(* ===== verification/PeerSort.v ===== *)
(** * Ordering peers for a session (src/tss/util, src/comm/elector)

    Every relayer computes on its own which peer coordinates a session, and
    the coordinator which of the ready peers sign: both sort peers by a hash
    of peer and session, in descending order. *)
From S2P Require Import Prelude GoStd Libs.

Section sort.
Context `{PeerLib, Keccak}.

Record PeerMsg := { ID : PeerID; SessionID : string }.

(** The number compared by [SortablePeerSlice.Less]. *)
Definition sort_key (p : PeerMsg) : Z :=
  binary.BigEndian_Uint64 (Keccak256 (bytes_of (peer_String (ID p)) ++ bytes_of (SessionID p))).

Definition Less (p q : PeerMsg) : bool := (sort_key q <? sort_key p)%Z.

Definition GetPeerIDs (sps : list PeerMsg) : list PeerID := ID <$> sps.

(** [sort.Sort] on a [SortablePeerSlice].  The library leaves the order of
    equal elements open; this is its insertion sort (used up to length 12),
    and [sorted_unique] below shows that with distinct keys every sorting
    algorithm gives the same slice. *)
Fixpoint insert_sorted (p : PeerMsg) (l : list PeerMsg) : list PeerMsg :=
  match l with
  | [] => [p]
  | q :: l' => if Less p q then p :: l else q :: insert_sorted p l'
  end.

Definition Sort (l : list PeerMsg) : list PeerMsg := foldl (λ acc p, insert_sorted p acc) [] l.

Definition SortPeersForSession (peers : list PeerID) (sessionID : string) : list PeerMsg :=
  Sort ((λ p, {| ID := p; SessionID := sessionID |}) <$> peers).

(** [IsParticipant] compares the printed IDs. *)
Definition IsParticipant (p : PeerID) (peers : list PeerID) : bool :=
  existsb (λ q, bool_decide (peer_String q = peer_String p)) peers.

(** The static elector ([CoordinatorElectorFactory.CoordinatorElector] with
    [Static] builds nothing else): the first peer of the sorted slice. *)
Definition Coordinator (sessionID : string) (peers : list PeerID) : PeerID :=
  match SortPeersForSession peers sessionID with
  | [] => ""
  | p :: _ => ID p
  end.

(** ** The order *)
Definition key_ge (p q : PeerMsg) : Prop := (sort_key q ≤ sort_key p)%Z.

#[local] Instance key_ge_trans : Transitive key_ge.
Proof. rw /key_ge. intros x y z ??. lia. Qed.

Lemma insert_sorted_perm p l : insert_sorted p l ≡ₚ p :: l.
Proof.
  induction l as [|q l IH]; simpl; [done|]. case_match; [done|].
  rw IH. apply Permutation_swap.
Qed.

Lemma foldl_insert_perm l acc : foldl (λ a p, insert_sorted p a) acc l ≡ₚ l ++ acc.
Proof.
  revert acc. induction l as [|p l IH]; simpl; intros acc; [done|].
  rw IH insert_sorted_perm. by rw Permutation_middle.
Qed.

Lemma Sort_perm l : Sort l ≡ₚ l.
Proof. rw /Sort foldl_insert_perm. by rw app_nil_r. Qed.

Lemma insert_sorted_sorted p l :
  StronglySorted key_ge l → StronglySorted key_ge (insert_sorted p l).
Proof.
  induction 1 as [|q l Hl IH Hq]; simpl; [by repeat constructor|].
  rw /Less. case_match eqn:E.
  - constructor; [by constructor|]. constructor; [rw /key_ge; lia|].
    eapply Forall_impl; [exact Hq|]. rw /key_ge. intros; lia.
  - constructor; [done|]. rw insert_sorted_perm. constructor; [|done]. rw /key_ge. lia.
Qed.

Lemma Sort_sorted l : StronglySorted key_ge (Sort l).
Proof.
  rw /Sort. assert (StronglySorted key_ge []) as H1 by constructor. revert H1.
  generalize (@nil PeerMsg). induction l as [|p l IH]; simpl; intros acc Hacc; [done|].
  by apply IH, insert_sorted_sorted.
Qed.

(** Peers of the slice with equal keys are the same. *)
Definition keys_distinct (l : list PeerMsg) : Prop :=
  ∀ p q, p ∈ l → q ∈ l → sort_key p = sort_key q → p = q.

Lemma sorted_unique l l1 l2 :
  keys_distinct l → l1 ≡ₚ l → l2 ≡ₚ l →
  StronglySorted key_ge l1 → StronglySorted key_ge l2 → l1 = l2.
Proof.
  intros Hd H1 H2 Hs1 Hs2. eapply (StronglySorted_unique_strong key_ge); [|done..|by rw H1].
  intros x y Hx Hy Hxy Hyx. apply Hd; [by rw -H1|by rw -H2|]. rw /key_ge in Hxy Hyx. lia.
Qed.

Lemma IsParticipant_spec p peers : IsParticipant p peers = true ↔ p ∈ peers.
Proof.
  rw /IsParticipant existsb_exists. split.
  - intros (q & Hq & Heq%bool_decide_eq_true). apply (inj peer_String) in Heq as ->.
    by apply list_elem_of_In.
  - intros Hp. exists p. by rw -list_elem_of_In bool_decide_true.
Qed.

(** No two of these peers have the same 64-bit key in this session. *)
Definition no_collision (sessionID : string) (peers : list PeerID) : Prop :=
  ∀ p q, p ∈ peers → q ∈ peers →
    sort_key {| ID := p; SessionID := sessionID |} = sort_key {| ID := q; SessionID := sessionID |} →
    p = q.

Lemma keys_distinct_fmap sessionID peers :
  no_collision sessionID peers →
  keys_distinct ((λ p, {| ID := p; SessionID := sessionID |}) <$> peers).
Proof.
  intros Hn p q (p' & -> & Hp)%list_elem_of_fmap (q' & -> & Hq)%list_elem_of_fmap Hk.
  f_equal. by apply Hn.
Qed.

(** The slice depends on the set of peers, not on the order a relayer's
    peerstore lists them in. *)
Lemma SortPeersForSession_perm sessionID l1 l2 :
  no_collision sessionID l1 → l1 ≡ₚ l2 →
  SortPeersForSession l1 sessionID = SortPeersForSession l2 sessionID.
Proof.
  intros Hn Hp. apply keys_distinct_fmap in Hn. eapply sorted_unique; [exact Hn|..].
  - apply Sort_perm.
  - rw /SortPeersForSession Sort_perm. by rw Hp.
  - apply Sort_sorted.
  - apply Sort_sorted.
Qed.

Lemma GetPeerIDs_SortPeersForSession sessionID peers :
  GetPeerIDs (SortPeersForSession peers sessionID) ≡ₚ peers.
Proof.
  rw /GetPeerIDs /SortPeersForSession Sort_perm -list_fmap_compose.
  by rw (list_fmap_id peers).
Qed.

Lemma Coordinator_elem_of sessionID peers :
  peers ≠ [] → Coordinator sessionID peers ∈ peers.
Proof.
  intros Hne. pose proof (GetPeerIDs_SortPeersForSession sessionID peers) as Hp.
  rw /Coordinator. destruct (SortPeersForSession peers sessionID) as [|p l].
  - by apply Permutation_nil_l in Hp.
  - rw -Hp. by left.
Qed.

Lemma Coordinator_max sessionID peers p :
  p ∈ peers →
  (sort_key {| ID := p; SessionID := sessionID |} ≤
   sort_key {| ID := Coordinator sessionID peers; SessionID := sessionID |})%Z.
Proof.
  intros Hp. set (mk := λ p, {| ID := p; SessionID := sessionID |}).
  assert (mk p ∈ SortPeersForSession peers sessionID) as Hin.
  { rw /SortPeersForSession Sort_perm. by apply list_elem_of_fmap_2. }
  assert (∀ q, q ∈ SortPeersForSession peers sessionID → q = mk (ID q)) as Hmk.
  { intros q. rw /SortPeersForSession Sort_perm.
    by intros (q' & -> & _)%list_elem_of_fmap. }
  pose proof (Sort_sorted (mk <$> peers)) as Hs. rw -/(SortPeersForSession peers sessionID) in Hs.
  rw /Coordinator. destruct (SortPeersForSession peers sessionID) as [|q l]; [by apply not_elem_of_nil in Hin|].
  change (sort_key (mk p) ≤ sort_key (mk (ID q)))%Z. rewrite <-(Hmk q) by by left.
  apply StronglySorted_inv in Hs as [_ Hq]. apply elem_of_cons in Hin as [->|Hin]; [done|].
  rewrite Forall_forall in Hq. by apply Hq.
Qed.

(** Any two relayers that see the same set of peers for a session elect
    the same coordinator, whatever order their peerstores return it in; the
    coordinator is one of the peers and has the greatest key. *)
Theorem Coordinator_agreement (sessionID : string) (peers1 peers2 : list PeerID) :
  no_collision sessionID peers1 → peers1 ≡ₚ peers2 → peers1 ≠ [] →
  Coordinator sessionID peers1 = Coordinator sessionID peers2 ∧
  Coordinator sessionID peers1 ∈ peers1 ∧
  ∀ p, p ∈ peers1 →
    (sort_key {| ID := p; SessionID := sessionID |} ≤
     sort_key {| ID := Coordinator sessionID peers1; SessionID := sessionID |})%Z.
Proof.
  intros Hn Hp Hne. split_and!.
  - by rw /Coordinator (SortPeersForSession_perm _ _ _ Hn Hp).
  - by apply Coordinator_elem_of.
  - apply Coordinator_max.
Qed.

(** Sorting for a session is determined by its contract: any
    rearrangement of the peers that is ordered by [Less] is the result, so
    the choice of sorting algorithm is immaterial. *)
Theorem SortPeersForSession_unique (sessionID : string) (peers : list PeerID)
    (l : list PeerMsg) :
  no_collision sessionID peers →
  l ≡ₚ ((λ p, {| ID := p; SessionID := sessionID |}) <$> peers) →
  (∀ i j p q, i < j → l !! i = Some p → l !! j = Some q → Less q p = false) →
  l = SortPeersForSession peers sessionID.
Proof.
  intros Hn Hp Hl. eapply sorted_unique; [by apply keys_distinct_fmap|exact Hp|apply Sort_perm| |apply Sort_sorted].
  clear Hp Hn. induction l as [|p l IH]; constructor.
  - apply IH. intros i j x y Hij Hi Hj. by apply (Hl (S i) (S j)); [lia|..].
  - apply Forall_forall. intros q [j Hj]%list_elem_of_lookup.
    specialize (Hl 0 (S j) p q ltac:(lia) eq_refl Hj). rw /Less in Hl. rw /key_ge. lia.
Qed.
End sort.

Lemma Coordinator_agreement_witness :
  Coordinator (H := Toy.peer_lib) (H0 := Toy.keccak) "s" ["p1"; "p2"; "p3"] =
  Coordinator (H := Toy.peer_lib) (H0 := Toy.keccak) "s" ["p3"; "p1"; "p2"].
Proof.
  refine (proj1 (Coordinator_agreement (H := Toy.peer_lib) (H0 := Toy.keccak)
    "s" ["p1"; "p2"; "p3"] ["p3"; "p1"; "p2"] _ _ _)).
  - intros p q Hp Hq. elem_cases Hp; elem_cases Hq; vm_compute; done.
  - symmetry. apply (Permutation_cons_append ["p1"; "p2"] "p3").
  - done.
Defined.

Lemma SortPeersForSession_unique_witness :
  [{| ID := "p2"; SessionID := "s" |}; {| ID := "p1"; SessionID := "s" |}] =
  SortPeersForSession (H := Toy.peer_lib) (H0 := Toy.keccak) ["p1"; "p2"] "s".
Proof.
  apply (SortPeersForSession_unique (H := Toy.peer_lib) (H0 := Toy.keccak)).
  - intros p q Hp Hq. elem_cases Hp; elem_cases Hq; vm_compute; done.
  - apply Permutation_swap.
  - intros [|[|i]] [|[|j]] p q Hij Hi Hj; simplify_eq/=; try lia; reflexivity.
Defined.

Assigned task:
Please output an exact copy of the lines above, from the opening line of the data down to the line that contains "Section sort.".

Result:
(* ===== verification/PeerSort.v ===== *)
(** * Ordering peers for a session (src/tss/util, src/comm/elector)

    Every relayer computes on its own which peer coordinates a session, and
    the coordinator which of the ready peers sign: both sort peers by a hash
    of peer and session, in descending order. *)
From S2P Require Import Prelude GoStd Libs.

Section sort.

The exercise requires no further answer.